Moreover, the dimensions of the wind vane provide a lateral force that is strong enough to hold the ship's bow up against the wave, under the combination of most expected loads of wind, waves and currents against loading and unloading traction. It must have dimensions to support it.

Moreover, the adjustment and control of the wind vane is automatic in a manner similar to the control of the side thrusters on ships in dynamic positions, i.e. under the control of data based on continuous recording of the ship's direction, wind, currents and waves, etc. Or by manual.

A fixed wind direction key according to the invention was provided and experiments were carried out using a model boat anchored in the turret. This experiment was conducted in a model tank in which the direction of wave propagation was 20 ° with respect to the direction of wind, and the direction of ocean currents was similar to the direction of wave.
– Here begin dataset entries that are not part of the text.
Lemma recover_all_vwp l m : NoDup (er_id <$> l) -> (forall r, r ∈ l -> no_worker (er_id r) m) ->
  vwp (recover_all l) m (fun m' res =>
    rc_all m' = rc_all m /\ rc_attempted m ⊆ rc_attempted m' /\ rc_saved m ⊆ rc_saved m' /\
    rc_published m' = rc_published m /\
    (forall r, er_id r ∉ er_id <$> l -> r ∈ rc_healthy m -> r ∈ rc_healthy m') /\
    match res with
    | Ok enabled => Forall (came_back m') enabled /\
        Forall (fun r => exists r', settled m' r r' /\ (er_state r' = ExtensionState.ENABLED -> r' ∈ enabled)) l /\
        (forall r, r ∈ rc_live m' -> r ∈ rc_live m \/ er_id r ∈ er_id <$> enabled)
    | Err _ => True
    end).
Proof.
  revert m; induction l as [|r l IH]; intros m Hnd Hnw; cbn [recover_all].
  { split_and!; try done. by left. }
  rewrite fmap_cons, NoDup_cons in Hnd. destruct Hnd as [Hr Hnd].
  apply rwp_bind. eapply rwp_mono; [apply recover_one_vwp, Hnw, list_elem_of_here|]. cbn beta.
  intros m1 [r'|e] [(Ha & Hat & Hsv & Hpu & Hh & Hlv) Hout].
  2:{ split_and!; try done. intros r1 Hr1. apply Hh. rewrite fmap_cons, not_elem_of_cons in Hr1. by destruct Hr1. }
  apply rwp_bind. eapply rwp_mono; [apply IH; [done|]|].
  { intros r1 Hr1 x Hx E. assert (er_id r1 <> er_id r) as Hne.
    { intros E1. apply Hr, list_elem_of_fmap. by exists r1. }
    apply (Hnw r1 (list_elem_of_further _ _ _ Hr1) x); [|done]. apply Hlv; [congruence|done]. }
  cbn beta. intros m2 res (Ha2 & Hat2 & Hsv2 & Hpu2 & Hh2 & Hres).
  assert (forall r1, er_id r1 ∉ er_id <$> r :: l -> r1 ∈ rc_healthy m -> r1 ∈ rc_healthy m2) as Hheal.
  { intros r1 Hr1 Hin. rewrite fmap_cons, not_elem_of_cons in Hr1. destruct Hr1. by apply Hh2; [|apply Hh]. }
  destruct res as [rest|e]; [|split_and!; try done; [congruence|set_solver..|congruence]].
  destruct Hres as (Hrest & Hset & Hlive), Hout as [Hs1 Hnw1].
  split; [congruence|]. do 2 (split; [set_solver|]). split; [congruence|]. split; [done|].
  assert (settled m2 r r') as Hs2.
  { destruct Hs1 as (E1 & E2 & E3 & E4). split_and!; [done|done|set_solver|]. intros He. destruct (E4 He) as (? & ? & ?).
    split_and!; [done| |set_solver]. apply Hh2; [|done]. change (er_id (as_starting r')) with (er_id r'). by rewrite E1. }
  unfold in_state. pose proof Hs2 as (E1 & E2 & E3 & E4). case_bool_decide as He; split_and!.
  - constructor; [by apply E4|done].
  - constructor; [exists r'; split; [done|intros _; apply list_elem_of_here]|].
    eapply Forall_impl; [exact Hset|]. intros r1 (r2 & H1 & H2). exists r2. split; [done|]. intros H3. by apply list_elem_of_further, H2.
  - intros x Hx. destruct (Hlive x Hx) as [Hx1|Hx1]; [|right; rewrite fmap_cons; by apply list_elem_of_further].
    destruct (decide (er_id x = er_id r)) as [E|E]; [right; rewrite fmap_cons, E, <- E1; apply list_elem_of_here|].
    left. by apply Hlv.
  - done.
  - constructor; [exists r'; split; [done|done]|done].
  - intros x Hx. destruct (Hlive x Hx) as [Hx1|Hx1]; [|by right].
    left. apply Hlv; [|done]. by apply (Hnw1 He).
Qed.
The wind vane was fixed at an angle of 30 ° to the longitudinal axis of the model boat, and was about 20% of the boat cross-sectional area at the surface.

During the experiment, the boat was placed at an average angle of 3.3 ° with respect to the direction of the wave, so the wind angle with respect to the wind vane was 30-20 + 3.3 = 13.3 °. Under these conditions, the maximum yaw angle of the boat was 11.43 ° while the minimum yaw angle was -4.1 °. In the latter case, the angle of wind with respect to the wind vane was 30-20-4.1 = 5.9 °, and in the former case, the angle was 30-20 + 11.4 = 21.4 °.

In addition, experiments were also conducted on model boats without wind vanes. In this experiment, the direction of the wind and the direction of the wave were set to the same directions as the above-described experiment. In this condition, the boat had an average of 13 ° with respect to the direction of the wave. Moreover, the maximum yaw angle was 28 ° and the minimum yaw angle was 0.4 °.

4A and 4B are graphs showing the yaw motion for each boat with and without wind direction keys, recorded over time in the above experiments.

According to the above numerical values and the numerical values shown in Figs. 4A and 4B, the yaw movement (movement from side to side) of the boat with the wind direction keys occurred very small. In this way, the difference between the maximum deviations exceeds 30%. This reduction in sailing width also reduced the berth load, which was measured at about 25% for boats with wind vanes. However, it should be noted that in the wind direction key used in the experiment, it was not tested at any optimum value for the shape as well as its size. On the other hand, the experimental results showed a positive effect on the characteristic motion and power obtained by installing the wind direction key according to the present invention.

Claims (4)

In the method of setting the direction of the floating structure (1) anchored with an anchor against the direction of the wave, the front end of the floating structure is anchored to a buoy, etc., The floating structure has one or more wind direction keys 5 at the rear end which are adjusted relative to the wind direction such that the floating structure is oriented in a stable manner against the direction of the waves. Way. In the apparatus for anchoring the floating structure 1 anchored with an anchor against the direction of currents and / or waves, wherein the front end of the floating structure is anchored to a buoy or the like. A rotatable, preferably reliably driven, one or more wind vane 5 is provided with respect to the trailing end of the floating structure 1 and is also adjusted at a desired desired angle with respect to the longitudinal axis of the floating structure. Floating structure direction setting device. 3. The apparatus of claim 2, wherein the wind direction key (s) have a wing profile or droplet shaped zone. 4. The wind vane (s) 5 according to claim 2 and 3 are divided into three hinges (7, 8, 9), so that the hinges can form their own chambers in one chamber. A device for directional floatation, characterized in that it can pivot relative to each other.